Ampere will today tear the covers off Altra, its 80-core 64-bit Arm N1 processor for cloud and hyperscaler servers.

Meanwhile, Marvell announced additions to its Octeon TX2 family of Arm microprocessors, including a 36-core 64-bit Arm part, and Xilinx will tout its Alveo U25 network card.

These announcements were timed for the start of the Open Compute Project Global Summit, due to be held in Silicon Valley this week – until the COVID-19 coronavirus outbreak forced its cancellation.

Ampere's Altra: This TSMC-fabricated 7nm-node server-grade microprocessor features up to 80 64-bit CPU cores, arranged in a grid-like cache-coherent mesh, consuming up to 210W per package. The Arm-designed N1 cores are compatible with Armv8.2+, clocked up to 3GHz in turbo mode, and feature a four-wide superscalar pipeline with "aggressive" out-of-order execution.

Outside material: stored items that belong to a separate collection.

Lemma flags_with_step flags val i n flags' : 0 <= i -> 0 <= n ->
  flags_with (if Z.testbit val i then Z.setbit flags (i + MMF_DUMP_FILTER_SHIFT)
              else Z.clearbit flags (i + MMF_DUMP_FILTER_SHIFT)) val (i + 1) n flags' ->
  flags_with flags val i (1 + n) flags'.
Proof.
  intros Hi Hn H1 j Hj. rewrite H1 by done. unfold MMF_DUMP_FILTER_SHIFT.
  destruct (Z.eq_dec j (i + 2)) as [->|Hne].
  - destruct (Z.leb_spec (i + 1 + 2) (i + 2)); [lia|]. cbn.
    destruct (Z.leb_spec (i + 2) (i + 2)); [|lia]. destruct (Z.ltb_spec (i + 2) (i + 2 + (1 + n))); [|lia]. cbn.
    replace (i + 2 - 2) with i by lia. destruct (Z.testbit val i).
    + apply Z.setbit_eq. lia.
    + apply Z.clearbit_eq.
  - replace (Z.testbit (if Z.testbit val i then _ else _) j) with (Z.testbit flags j)
      by (destruct (Z.testbit val i); [rewrite Z.setbit_neq|rewrite Z.clearbit_neq]; lia || done).
    destruct (Z.leb_spec (i + 1 + 2) j), (Z.leb_spec (i + 2) j), (Z.ltb_spec j (i + 1 + 2 + n)),
      (Z.ltb_spec j (i + 2 + (1 + n))); cbn; done || lia.
Qed.

Lemma set_filter_bits_wp A n : forall mm val i w (Q : unit -> world -> Prop),
  0 <= i -> i + Z.of_nat n < 32 ->
  (forall w', filter_set mm val i (Z.of_nat n) w w' -> Q tt w') ->
  wp (answers A) (set_filter_bits n mm val i (2 ^ i)) Q w.
Proof.
  induction n as [|n IH]; intros mm val i w Q Hi Hn HQ; cbn [set_filter_bits].
  { apply HQ. split_and!; try done. intros j Hj. change (Z.of_nat 0) with 0.
    destruct (Z.leb_spec (i + MMF_DUMP_FILTER_SHIFT) j), (Z.ltb_spec j (i + MMF_DUMP_FILTER_SHIFT + 0)); try done; lia. }
  assert (Hmask : ulong (Z.shiftl (2 ^ i) 1) = 2 ^ (i + 1)).
  { rewrite Z.shiftl_mul_pow2, <- Z.pow_add_r by lia. apply ulong_small. pose proof ulong_pow.
    split; [lia|]. apply Z.lt_le_trans with (2 ^ 32); [apply Z.pow_lt_mono_r; lia|lia]. }
  rewrite Hmask, land_bit, negb_involutive by done.
  destruct w as [m h b l]. rewrite Nat2Z.inj_succ in *.
  assert (Hstep : forall f : mm_struct -> mm_struct,
    (forall s, mm_flags (f s) = if Z.testbit val i then Z.setbit (mm_flags s) (i + MMF_DUMP_FILTER_SHIFT)
       else Z.clearbit (mm_flags s) (i + MMF_DUMP_FILTER_SHIFT)) ->
    wp (answers A) (set_filter_bits n mm val (i + 1) (2 ^ (i + 1))) Q (World (upd_mm mm f m) h b l)).
  { intros f Hf. apply IH; [lia|lia|]. intros w' (Hb & Hkf & Hkd & Hx & Hfl). apply HQ.
    assert (k_file (upd_mm mm f m) = k_file m /\ k_dentry (upd_mm mm f m) = k_dentry m) as [Hkf' Hkd'] by (by destruct m).
    cbn [mem] in *. split_and!; cbn [mem]; try done; try congruence.
    - intros x Hne. cbn [mem]. rewrite Hx, k_mm_upd_mm, lookup_total_insert_ne by done. done.
    - cbn [mem]. replace (Z.succ (Z.of_nat n)) with (1 + Z.of_nat n) by lia.
      apply flags_with_step; [done|lia|]. rewrite <- Hf.
      by rewrite k_mm_upd_mm, lookup_total_insert_eq in Hfl. }
  destruct (Z.testbit val i); kcbn; apply Hstep; intros []; done.
Qed.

The processor is aimed at performing search, AI inference, and video transcoding, hosting virtual machines and containers, managing data storage, and running databases and web applications. The target market is telcos and public cloud builders, and hyperscalers who pack their data centers with an incredible amount of generic compute, and use orchestration to dynamically deploy software and services to available systems. Jeff Wittich, senior veep of products at Ampere, told us: "We should see adoption in private cloud as well since we’ve designed for all cloud infrastructures."

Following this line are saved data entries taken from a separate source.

(** ** Witnesses *)

(** Task 1, which may be dumped, with effective ids 1000 and 100; dentry 5 is
    one of its files, inode 6. New inodes are number 9. *)
Definition ino_kernel (o : op) : ans o :=
  match o with
  | GetProcTask _ => Some 1%nat
  | PidTask _ => Some 1%nat
  | NewInode _ => Some 9%nat
  | GetTaskPid _ => Some 3%nat
  | GetDumpable _ => 1
  | TaskCred _ => Cred 500 1000 100
  | o => silent o
  end.

Definition ino_mem : kmem :=
  Kmem 1 {[ 1%nat := Task 1 [] 0 None (Some 7%nat) 0 0 7 0 0 false 3 inhabitant 0 0 0 [] 0 [] ]} ∅ ∅ ∅ ∅
    {[ 6%nat := set_i_mode (Z.lor S_IFREG S_ISUID) inhabitant ]} {[ 5%nat := Dentry [] (Some 6%nat) None 0 ]}
    ∅ ∅ ∅ ∅ ∅ ∅ ∅ HookDummy.

Lemma pid_revalidate_spec_witness :
  ends (fixed ino_kernel) (pid_revalidate 5%nat) (world0 ino_mem) (fun r w' =>
    r = true /\ (i_uid (k_inode (mem w') !!! 6%nat), i_gid (k_inode (mem w') !!! 6%nat)) = (1000, 100)).
Proof.
  refine (ends_mono _ _ _ _ _ (pid_revalidate_spec ino_kernel 5%nat 6%nat (world0 ino_mem) _) _).
  - vm_compute. reflexivity.
  - intros r w' (_ & _ & _ & Hr & Ho & _). exact (conj Hr Ho).
Defined.

Lemma getattr_agrees_with_revalidate_witness :
  ends (fixed ino_kernel) (stat ← pid_getattr 5%nat; ok ← pid_revalidate 5%nat; mret (stat, ok)) (world0 ino_mem)
    (fun r w' => r.2 = true -> (st_uid r.1, st_gid r.1) =
       (i_uid (k_inode (mem w') !!! 6%nat), i_gid (k_inode (mem w') !!! 6%nat))).
Proof.
  refine (ends_mono _ _ _ _ _ (getattr_agrees_with_revalidate ino_kernel 5%nat 6%nat (world0 ino_mem) _ _) _).
  - vm_compute. reflexivity.
  - reflexivity.
  - intros r w' [_ H]. exact H.
Defined.

Lemma dcache_env_dcache A : keeps (dcache_env A) dcache.
Proof.
  intros o tr m. destruct o; try exact I. cbn. rewrite k_dentry_upd_dentry, lookup_total_insert_eq.
  by destruct (k_dentry m !!! d).
Qed.

Lemma instantiate_functions_hold_nothing_witness :
  keeps (dcache_env ino_kernel) dcache /\
  ends (dcache_env ino_kernel) (@proc_pid_instantiate config_all 6%nat 5%nat 1%nat) (world0 ino_mem)
    (fun r w' => balanced (world0 ino_mem) w' /\ (r = 0 \/ r = - ENOENT \/ r = - ENOMEM)).
Proof.
  split; [exact (dcache_env_dcache ino_kernel)|].
  refine (@instantiate_functions_hold_nothing config_all (dcache_env ino_kernel) 0
    (NOD "self" 0 None None OpZero) _ 6%nat 5%nat 1%nat (world0 ino_mem) (dcache_env_dcache ino_kernel) _).
  right; right; right; right; left. reflexivity.
Defined.
Lemma fill_cache_child_wp dir name f task w (Q : option dentry_id -> world -> Prop) : Instantiates f -> Attaches f ->
  attached (mem w) dir ->
  (forall child w', keeps_only (opt_res RDentry child) w w' -> frame w w' ->
     (forall d, child = Some d -> attached (mem w') d) -> Q child w') ->
  wp dir_stable (fill_cache_child dir name f task) Q w.
Proof.
  intros Hi Ha [di Hdi] HQ. destruct w as [m h b l]. unfold fill_cache_child, dentry_inode. kunfold. kcbn. cbn [mem] in *.
  intros x m1 H1. pose proof (frame_call (DLookup dir name) I (World m h b l) x m1 H1) as F1.
  destruct H1 as (_ & Hd1 & Hat). destruct x as [d|]; kcbn.
  - apply HQ; [done|exact F1|]. intros x [= <-]. unfold attached. cbn. rewrite Hd1. by apply Hat.
  - intros x m2 H2. pose proof (frame_call (DAlloc dir name) I (World m1 h b (Obs (DLookup dir name) None :: l)) x m2 H2) as F2.
    pose proof (frame_trans _ _ _ F1 F2) as F12. destruct H2 as [_ Hd2]. cbn [dcache_step] in Hd2.
    destruct x as [new|]; kcbn; [|by apply HQ].
    rewrite Hd2, Hd1, Hdi. kcbn. apply wp_bind, (instantiate_wp f); [done|done|]. intros r w3 Hb Hfr3 Hat3.
    pose proof (frame_trans _ _ _ F12 Hfr3) as F13. destruct (Z.eqb_spec r 0) as [->|Hr]; kcbn.
    + apply HQ; [by destruct Hb|done|]. intros x [= <-]. by apply Hat3.
    + intros [] m4 H4. pose proof (frame_call (Dput new) I w3 tt m4 H4) as F4.
      destruct w3 as [m3 h3 b3 l3], Hb as [Hh Hb].
      cbn [held bad mem] in *. subst h3 b3. apply HQ; [|by apply (frame_trans _ _ _ F13)|done].
      split; cbn; by repeat kdec.
Qed.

Interestingly, Ampere was keen to push its single-thread performance: this is not a processor design that has two or more hardware threads running simultaneously through each CPU core, like AMD's Epyc SMT. Ampere claimed this gives Altra consistent and predictable performance, and avoids noisy neighboring code and pipeline resource contention. This is the sort of thing you'd say to explain why you're not offering simultaneous multi-threading in hardware like AMD is. (Intel's SMT technology is insecure.)

We're told there is 64KB of L1 instruction and data cache per Altra core, 1MB of L2 cache per core, and 32MB of shared L3 cache, plus two 128-bit SIMD execution units, all on the monolithic silicon die. Altra supports cache coherency across multiple sockets, apparently.

Each processor sports up to eight 72-bit DDR4-3200 memory channels running above 200GB/s and addressing up to 4TB of RAM per socket: that's four, six and eight active channels with two DIMMs-per-channel at 3200MHz. The mesh design ensures uniform memory latency across the CPU cores, Ampere told us.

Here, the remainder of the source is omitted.